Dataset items
Lemma request_transfer c c' x y : card_type c' = card_type c → request y = request x → transfer_of c' y = transfer_of c x.
Proof. intros Hc [= H1 H2 H3]. unfold transfer_of, arg_of. by rewrite H1, H2, H3, Hc. Qed.
Lemma request_ok_same b x y : request y = request x → request_ok b x → request_ok b y.
Proof. intros [= H1 H2 H3]. unfold request_ok. by rewrite H1, H3. Qed.
Lemma same_requests_lookup m m' p x : same_requests m m' → m !! p = Some x → ∃ y, m' !! p = Some y ∧ request y = request x.
Proof. intros HS Hx. pose proof (HS p) as E. rewrite Hx in E. destruct (m' !! p) as [y|]; [|done]. injection E as E. exists y. split; [done|]. unfold request. congruence. Qed.
Lemma bufs_same m m' (L : list Z) : same_requests m m' → (∀ b, b ∈ L → ∃ x, m !! b = Some x ∧ request_ok b x) →
  ∀ b, b ∈ L → ∃ x, m' !! b = Some x ∧ request_ok b x.
Proof.
  intros HS HB b Hb. destruct (HB b Hb) as (x & Hx & Hr). destruct (same_requests_lookup _ _ _ _ HS Hx) as (y & Hy & E).
  exists y. split; [done|]. by eapply request_ok_same.
Qed.

Definition sdrw_post (s s' : Sd D) : Prop :=
  sd_woken s' = sd_woken s ∧ disk (sd_dev s') = disk (sd_dev s) ∧ card_type (sd_card s') = card_type (sd_card s) ∧
  same_requests (bq_mem (sd_queue s)) (bq_mem (sd_queue s')).
Lemma sdrw_Ok s L r b x : serves s L r → b ∉ L → bq_mem (sd_queue s) !! b = Some x → request_ok b x → Z.of_nat (length L) + 1 < 2 ^ 31 - 1 →
  ∃ s', sdrw me b s = Blocked s' ∧ serves s' (L ++ [b]) (if decide (L = []) then false else r) ∧ sdrw_post s s'.
Proof.
  intros [Hq Hsd Hrep HB Hph Hdisk] Hin Hx Hr Hlen. unfold sdrw. erewrite bind_Ok by (by apply take_qlock).
  erewrite bind_Ok by (apply on_queue_Ok; by eapply empty_Ok). set (s1 := put_queue _ _). 
  destruct (push_Ok (sd_queue s1) L b Hrep ltac:(by eexists) Hin Hlen) as (q & Eq & Hrep' & HS).
  destruct (same_requests_lookup _ _ _ _ HS Hx) as (y & Hy & Ey). pose proof (request_ok_same b x y Ey Hr) as Hry.
  assert (HB' : ∀ b', b' ∈ L ++ [b] → ∃ x, bq_mem q !! b' = Some x ∧ request_ok b' x).
  { intros b' [Hb'| ->%list_elem_of_singleton]%elem_of_app; [by eapply bufs_same|by exists y]. }
  assert (Hloop : ∀ s2, sd_queue s2 = q → sd_qlock s2 = sd_qlock s1 →
    sdrw_loop b s2 = Blocked (put_qlock (init_spinlock (lname (sd_qlock s))) s2)).
  { intros s2 E1 E2. unfold sdrw_loop. erewrite bind_Ok by (apply on_queue_Ok; rewrite E1; by apply get_buf_Ok).
    rewrite (proj2 (Z.eqb_neq _ _)) by apply Hry. rewrite <- E1, put_queue_id. erewrite bind_Ok by (apply give_qlock; by rewrite E2).
    by rewrite E2. }
  destruct (decide (L = [])) as [->|HL].
  - rewrite bool_decide_eq_true_2 by done. destruct (start_front_Ok (put_queue q s1) b [] y) as (d & c & E & Hc & Hd & Hp); [done|done|apply Hr|done|done|].
    erewrite bind_Ok by (erewrite bind_Ok by (by apply on_queue_Ok); exact E). rewrite Hloop by done. eexists. split; [done|]. split; [|done].
    constructor; simpl; [done|done|done|done| |intros a; by rewrite Hd].
    rewrite Hy, Hp. f_equal. by apply request_transfer.
  - rewrite bool_decide_eq_false_2 by done. erewrite bind_Ok by (by apply on_queue_Ok). rewrite Hloop by done. eexists. split; [done|]. split; [|done].
    constructor; simpl; [done|done|done|done| |done].
    destruct L as [|b0 L]; [done|]. simpl in *. rewrite Hph. destruct (HB b0) as (z & Hz & _); [apply elem_of_cons; by left|].
    destruct (same_requests_lookup _ _ _ _ HS Hz) as (z' & Hz' & Ez). rewrite Hz, Hz'. destruct r; f_equal; symmetry; by apply request_transfer.
Qed.

(** What a completed transfer leaves in its buffer and on the card. *)
Definition data_after (t : transfer) (k : Z → list Z) (data : list Z) : list Z :=
  match t with TRead a => bytes_of (k a) | TWrite _ _ => data end.
Definition disk_after (t : transfer) (k : Z → list Z) (a : Z) : list Z :=
  match t with TWrite a' ws => if decide (a = a') then ws else k a | TRead _ => k a end.

(** The part of [sd_intr] that moves the data. *)
Lemma transfer_done s b x : bq_mem (sd_queue s) !! b = Some x → (∀ a, length (disk (sd_dev s) a) = WORDS) →
  phase_of (sd_dev s) = Ready (transfer_of (sd_card s) x) →
  ∃ d0 d' q' x', get32 EMMC_INTERRUPT s = Ok (irq (phase_of (sd_dev s))) (put_dev d0 s) ∧
  put32 EMMC_INTERRUPT (irq (phase_of (sd_dev s))) (put_dev d0 s) = Ok () (put_dev d' s) ∧
  ∃ d2, (if negb (test (b_flags x) B_DIRTY) then
     ws ← read_words 128; on_queue (upd_buf b (with_data (bytes_of ws)));; sdWaitForInterrupt INT_DATA_DONE;; mret () else mret ()) (put_dev d' s) =
     Ok () (put_dev d2 (put_queue q' s)) ∧ phase_of d2 = Idle ∧ (∀ a, disk d2 a = disk_after (transfer_of (sd_card s) x) (disk (sd_dev s)) a) ∧
     q' = set_bufs (<[b := x']> (bq_mem (sd_queue s))) (sd_queue s) ∧
     x' = with_data (data_after (transfer_of (sd_card s) x) (disk (sd_dev s)) (b_data x)) x.
Proof.
  intros Hx Hdisk Hp. destruct (interrupt_Ok s) as (d1 & E1 & Hp1 & Hd1). rewrite Hp in Hp1.
  unfold transfer_of in *. set (a := arg_of _ _) in *. destruct (test (b_flags x) B_DIRTY).
  - simpl in Hp1. destruct (ack_written d1 a (words_of (b_data x)) Hp1) as (d2 & E2 & Hp2 & Hd2).
    exists d1, d2, (sd_queue s), x. split; [exact E1|]. split; [rewrite Hp; exact (put32_Ok (put_dev d1 s) _ _ _ E2)|].
    exists d2. rewrite put_queue_id. split_and!; [done|done| | |by destruct x].
    + intros a'. rewrite Hd2. simpl. by rewrite Hd1.
    + destruct s as [? ? ? ? ? [] ? ?]. simpl in *. unfold set_bufs. simpl. by rewrite insert_id.
  - simpl in Hp1. destruct (ack_read_ready d1 a Hp1) as (d2 & E2 & Hp2 & Hd2). rewrite Hd1 in Hp2.
    destruct (read_words_Ok a (disk (sd_dev s) a) (put_dev d2 s)) as (d3 & n & E3 & Hn & Hp3 & Hd3); [done|by intros E; specialize (Hdisk a); rewrite E in Hdisk|].
    rewrite Hdisk in E3. simpl in Hd3. eexists d1, d2, _, (with_data (bytes_of (disk (sd_dev s) a)) x).
    split; [exact E1|]. split; [rewrite Hp; exact (put32_Ok (put_dev d1 s) _ _ _ E2)|].
    set (q' := set_bufs _ _). set (s4 := put_queue q' (put_dev d3 s)).
    destruct (wait_Ok INT_DATA_DONE Drained n s4 (λ d d', phase_of d' = Idle ∧ disk d' = disk d)) as (d5 & d6 & E6 & Hd5 & Hp6 & Hd6); [done|done|done|done| |].
    { intros d Hd. destruct (ack_drained d Hd) as (d' & E & Hpp & Hdd). by exists d'. }
    exists d6. simpl. split_and!; [|done|simpl in Hd5; intros a'; congruence|reflexivity|done].
    erewrite bind_Ok by exact E3. erewrite bind_Ok by (apply on_queue_Ok; by apply upd_buf_Ok). fold q'. by erewrite bind_Ok by exact E6.
Qed.

Lemma qrep_upd q L b x x' : bq_mem q !! b = Some x → b_next x' = b_next x → qrep q L → qrep (set_bufs (<[b := x']> (bq_mem q)) q) L.
Proof.
  intros Hx Hn [H1 H2 H3 H4 H5 H6]. constructor; try done. eapply linked_ext; [|exact H1]. intros p _. simpl.
  destruct (decide (p = b)) as [->|]; [rewrite lookup_insert_eq, Hx; simpl; by rewrite Hn|by rewrite lookup_insert_ne].
Qed.
Lemma words_of_disk t c x k : t = transfer_of c x → (∀ a, length (k a) = WORDS) → ∀ a, length (disk_after t k a) = WORDS.
Proof.
  intros -> Hk a. unfold transfer_of. destruct (test _ _); [|apply Hk]. simpl. case_decide; [apply words_of_length|apply Hk].
Qed.

Definition served (s s' : Sd D) (b : Z) (x : Buf) : Prop :=
  let t := transfer_of (sd_card s) x in
  sd_woken s' = sd_woken s ++ [b] ∧ card_type (sd_card s') = card_type (sd_card s) ∧
  (∀ a, disk (sd_dev s') a = disk_after t (disk (sd_dev s)) a) ∧
  request <$> bq_mem (sd_queue s') !! b = Some (B_VALID, b_blockno x, data_after t (disk (sd_dev s)) (b_data x)) ∧
  ∀ p, p ≠ b → request <$> bq_mem (sd_queue s') !! p = request <$> bq_mem (sd_queue s) !! p.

## [What to do]
Output the lines above exactly, but only those between the line holding "Ok () (put_dev d2" and the line holding "- simpl in Hp1. destruct (ack_written", inclusive.

## [Response]
     Ok () (put_dev d2 (put_queue q' s)) ∧ phase_of d2 = Idle ∧ (∀ a, disk d2 a = disk_after (transfer_of (sd_card s) x) (disk (sd_dev s)) a) ∧
     q' = set_bufs (<[b := x']> (bq_mem (sd_queue s))) (sd_queue s) ∧
     x' = with_data (data_after (transfer_of (sd_card s) x) (disk (sd_dev s)) (b_data x)) x.
Proof.
  intros Hx Hdisk Hp. destruct (interrupt_Ok s) as (d1 & E1 & Hp1 & Hd1). rewrite Hp in Hp1.
  unfold transfer_of in *. set (a := arg_of _ _) in *. destruct (test (b_flags x) B_DIRTY).
  - simpl in Hp1. destruct (ack_written d1 a (words_of (b_data x)) Hp1) as (d2 & E2 & Hp2 & Hd2).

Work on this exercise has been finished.